▶ DATASET RECORDS:
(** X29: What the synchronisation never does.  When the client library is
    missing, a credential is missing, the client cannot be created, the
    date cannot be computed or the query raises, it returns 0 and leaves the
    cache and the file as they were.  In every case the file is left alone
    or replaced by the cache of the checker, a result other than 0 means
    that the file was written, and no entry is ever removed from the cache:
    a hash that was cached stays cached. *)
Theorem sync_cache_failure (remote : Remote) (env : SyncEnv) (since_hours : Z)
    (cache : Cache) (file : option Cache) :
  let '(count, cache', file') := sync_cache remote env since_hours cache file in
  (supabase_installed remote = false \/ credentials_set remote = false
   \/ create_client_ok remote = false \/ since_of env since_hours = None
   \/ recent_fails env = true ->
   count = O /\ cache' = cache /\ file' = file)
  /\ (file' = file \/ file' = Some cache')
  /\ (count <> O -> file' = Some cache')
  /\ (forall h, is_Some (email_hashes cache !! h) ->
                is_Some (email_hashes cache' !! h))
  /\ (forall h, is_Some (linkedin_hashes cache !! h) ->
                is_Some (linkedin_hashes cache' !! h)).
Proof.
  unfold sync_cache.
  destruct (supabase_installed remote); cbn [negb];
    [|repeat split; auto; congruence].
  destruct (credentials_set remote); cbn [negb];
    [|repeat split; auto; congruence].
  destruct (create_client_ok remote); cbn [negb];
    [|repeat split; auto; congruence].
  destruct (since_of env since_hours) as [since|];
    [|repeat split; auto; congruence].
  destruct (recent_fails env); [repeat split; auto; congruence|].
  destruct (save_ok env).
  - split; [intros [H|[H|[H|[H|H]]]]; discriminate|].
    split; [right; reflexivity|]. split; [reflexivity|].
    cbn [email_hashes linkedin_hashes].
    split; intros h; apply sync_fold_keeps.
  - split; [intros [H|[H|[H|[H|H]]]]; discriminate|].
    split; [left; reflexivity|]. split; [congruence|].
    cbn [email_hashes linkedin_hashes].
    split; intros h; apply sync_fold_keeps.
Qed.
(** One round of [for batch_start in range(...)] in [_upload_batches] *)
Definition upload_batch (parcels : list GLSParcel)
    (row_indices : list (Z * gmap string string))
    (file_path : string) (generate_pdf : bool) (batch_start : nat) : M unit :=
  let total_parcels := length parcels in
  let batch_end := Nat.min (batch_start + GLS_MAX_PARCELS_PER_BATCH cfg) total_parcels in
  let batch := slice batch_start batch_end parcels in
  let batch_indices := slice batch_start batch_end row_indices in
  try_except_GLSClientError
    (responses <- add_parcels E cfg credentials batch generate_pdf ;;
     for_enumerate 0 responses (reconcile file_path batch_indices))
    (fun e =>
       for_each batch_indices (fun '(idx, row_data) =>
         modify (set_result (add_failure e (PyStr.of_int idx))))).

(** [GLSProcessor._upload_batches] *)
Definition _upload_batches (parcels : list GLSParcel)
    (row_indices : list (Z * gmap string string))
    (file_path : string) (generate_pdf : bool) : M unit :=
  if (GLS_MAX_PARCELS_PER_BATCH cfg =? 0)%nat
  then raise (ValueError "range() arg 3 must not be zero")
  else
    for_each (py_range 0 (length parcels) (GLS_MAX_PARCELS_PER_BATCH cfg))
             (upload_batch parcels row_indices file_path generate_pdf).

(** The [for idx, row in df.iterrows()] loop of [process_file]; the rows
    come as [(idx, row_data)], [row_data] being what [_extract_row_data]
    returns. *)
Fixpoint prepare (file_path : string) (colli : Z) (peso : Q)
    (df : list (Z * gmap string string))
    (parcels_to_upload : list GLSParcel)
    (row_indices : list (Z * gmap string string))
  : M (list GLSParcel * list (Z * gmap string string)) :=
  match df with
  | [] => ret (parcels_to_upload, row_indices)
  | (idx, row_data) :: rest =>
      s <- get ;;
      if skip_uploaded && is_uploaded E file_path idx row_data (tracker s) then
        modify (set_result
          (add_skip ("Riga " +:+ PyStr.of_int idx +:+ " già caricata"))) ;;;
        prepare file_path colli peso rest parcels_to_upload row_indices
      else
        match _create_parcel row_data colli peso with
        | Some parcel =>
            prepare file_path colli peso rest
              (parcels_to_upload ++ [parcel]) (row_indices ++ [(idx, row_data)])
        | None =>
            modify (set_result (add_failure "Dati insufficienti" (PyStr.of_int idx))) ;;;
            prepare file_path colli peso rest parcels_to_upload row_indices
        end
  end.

...

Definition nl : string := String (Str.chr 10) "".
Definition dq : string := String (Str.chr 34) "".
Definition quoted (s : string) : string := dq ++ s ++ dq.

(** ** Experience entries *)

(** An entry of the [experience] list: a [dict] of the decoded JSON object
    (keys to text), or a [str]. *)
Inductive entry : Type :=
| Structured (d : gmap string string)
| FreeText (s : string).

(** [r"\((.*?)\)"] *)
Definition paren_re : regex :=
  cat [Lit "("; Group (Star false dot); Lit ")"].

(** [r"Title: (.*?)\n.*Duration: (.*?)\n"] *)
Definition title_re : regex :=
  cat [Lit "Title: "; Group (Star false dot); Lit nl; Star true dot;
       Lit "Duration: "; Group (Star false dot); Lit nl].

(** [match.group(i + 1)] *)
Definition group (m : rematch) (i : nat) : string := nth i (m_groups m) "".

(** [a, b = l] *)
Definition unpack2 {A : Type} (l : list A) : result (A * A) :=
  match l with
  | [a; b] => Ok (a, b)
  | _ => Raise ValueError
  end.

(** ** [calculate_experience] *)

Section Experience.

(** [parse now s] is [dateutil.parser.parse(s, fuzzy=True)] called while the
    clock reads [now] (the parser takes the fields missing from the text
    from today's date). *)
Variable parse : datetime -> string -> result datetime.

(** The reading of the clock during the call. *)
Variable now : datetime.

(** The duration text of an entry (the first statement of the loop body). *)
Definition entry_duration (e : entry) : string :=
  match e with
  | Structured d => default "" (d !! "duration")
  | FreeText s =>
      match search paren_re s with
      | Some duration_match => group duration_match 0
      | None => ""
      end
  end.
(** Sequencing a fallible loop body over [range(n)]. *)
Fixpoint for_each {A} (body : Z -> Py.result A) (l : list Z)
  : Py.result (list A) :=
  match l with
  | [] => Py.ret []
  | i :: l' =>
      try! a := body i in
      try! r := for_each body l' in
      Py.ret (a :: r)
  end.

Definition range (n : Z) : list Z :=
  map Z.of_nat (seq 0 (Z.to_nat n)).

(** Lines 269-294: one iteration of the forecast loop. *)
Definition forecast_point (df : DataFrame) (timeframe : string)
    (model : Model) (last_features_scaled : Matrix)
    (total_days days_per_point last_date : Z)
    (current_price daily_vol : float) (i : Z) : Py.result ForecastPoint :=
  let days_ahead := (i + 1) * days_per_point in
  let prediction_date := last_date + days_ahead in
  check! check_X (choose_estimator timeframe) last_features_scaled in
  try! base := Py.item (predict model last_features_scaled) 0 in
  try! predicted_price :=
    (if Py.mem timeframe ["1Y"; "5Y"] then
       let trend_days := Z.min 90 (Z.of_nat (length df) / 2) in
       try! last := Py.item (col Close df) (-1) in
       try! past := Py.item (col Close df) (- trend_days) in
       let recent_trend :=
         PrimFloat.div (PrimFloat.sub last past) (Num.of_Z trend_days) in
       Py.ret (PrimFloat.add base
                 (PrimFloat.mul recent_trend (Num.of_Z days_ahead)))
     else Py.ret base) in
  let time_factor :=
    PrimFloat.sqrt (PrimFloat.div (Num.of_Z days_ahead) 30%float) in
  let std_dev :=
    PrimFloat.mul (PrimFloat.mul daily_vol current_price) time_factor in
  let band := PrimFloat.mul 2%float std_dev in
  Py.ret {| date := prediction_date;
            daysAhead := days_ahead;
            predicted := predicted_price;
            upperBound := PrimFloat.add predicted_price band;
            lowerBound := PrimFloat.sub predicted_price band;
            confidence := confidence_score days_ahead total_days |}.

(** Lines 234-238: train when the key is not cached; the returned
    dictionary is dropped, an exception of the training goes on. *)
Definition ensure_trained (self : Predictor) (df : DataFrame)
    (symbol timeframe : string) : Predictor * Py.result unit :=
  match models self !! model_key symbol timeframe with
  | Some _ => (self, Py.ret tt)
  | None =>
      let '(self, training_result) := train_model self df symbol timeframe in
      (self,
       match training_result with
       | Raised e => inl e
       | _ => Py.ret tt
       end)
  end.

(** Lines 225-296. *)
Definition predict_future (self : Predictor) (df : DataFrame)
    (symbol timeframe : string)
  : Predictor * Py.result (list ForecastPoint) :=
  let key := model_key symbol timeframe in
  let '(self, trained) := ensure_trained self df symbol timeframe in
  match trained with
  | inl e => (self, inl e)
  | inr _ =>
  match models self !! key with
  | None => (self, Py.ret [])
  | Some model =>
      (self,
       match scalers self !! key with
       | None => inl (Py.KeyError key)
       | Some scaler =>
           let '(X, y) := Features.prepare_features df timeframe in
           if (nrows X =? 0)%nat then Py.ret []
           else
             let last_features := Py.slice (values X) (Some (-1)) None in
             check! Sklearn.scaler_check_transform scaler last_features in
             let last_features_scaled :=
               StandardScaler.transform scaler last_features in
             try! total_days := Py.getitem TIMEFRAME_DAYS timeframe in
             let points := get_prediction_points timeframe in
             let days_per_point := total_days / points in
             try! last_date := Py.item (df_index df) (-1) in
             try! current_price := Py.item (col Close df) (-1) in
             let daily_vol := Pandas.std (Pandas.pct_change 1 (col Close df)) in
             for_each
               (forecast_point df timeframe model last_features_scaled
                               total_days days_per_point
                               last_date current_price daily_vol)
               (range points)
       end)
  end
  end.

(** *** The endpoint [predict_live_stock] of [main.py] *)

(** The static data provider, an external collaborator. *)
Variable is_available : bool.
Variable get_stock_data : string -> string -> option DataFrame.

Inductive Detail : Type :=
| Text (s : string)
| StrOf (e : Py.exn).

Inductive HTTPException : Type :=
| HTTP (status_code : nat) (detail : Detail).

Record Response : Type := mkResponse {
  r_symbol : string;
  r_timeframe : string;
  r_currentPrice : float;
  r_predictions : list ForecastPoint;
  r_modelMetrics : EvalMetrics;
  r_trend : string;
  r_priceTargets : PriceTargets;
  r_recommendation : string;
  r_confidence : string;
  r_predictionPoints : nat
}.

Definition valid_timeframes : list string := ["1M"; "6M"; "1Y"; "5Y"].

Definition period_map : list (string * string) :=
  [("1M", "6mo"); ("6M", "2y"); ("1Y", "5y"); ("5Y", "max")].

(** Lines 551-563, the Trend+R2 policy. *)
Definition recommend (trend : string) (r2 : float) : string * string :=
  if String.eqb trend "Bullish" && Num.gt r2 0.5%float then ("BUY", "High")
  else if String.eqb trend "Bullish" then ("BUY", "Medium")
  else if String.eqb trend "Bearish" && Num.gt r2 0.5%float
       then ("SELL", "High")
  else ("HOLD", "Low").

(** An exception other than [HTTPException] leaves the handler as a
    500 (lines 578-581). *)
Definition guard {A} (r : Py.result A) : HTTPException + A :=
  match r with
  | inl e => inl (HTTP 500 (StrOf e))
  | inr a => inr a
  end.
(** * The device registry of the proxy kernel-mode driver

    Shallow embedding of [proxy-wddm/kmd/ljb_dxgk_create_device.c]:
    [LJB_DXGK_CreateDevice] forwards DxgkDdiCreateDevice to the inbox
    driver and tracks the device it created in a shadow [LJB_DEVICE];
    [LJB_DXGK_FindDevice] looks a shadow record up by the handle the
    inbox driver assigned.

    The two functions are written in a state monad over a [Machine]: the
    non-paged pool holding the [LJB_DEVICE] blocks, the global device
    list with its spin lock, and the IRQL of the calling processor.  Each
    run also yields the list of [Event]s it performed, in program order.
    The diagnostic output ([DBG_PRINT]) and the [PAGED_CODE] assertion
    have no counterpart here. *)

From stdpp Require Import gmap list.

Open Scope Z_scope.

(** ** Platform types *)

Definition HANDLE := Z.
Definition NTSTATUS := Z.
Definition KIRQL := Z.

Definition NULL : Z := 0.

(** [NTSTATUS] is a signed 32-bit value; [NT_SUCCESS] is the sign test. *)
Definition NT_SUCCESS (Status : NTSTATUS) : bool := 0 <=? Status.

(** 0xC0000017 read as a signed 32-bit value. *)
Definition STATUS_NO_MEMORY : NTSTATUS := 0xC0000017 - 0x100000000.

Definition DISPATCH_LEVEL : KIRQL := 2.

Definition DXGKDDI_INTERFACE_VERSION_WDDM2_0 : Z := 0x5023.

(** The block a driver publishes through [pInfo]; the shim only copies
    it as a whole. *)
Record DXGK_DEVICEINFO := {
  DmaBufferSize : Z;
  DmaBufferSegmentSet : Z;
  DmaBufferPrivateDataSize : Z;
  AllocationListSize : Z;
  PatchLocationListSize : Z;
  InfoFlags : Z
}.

▶ EXERCISE DETAILS: Would you retype exactly the lines above, from the line with "Definition DISPATCH_LEVEL : KIRQL := 2." to the line with "DmaBufferSize : Z;", with both end lines kept and nothing more?

▶ RESPONSE:
Definition DISPATCH_LEVEL : KIRQL := 2.

Definition DXGKDDI_INTERFACE_VERSION_WDDM2_0 : Z := 0x5023.

(** The block a driver publishes through [pInfo]; the shim only copies
    it as a whole. *)
Record DXGK_DEVICEINFO := {
  DmaBufferSize : Z;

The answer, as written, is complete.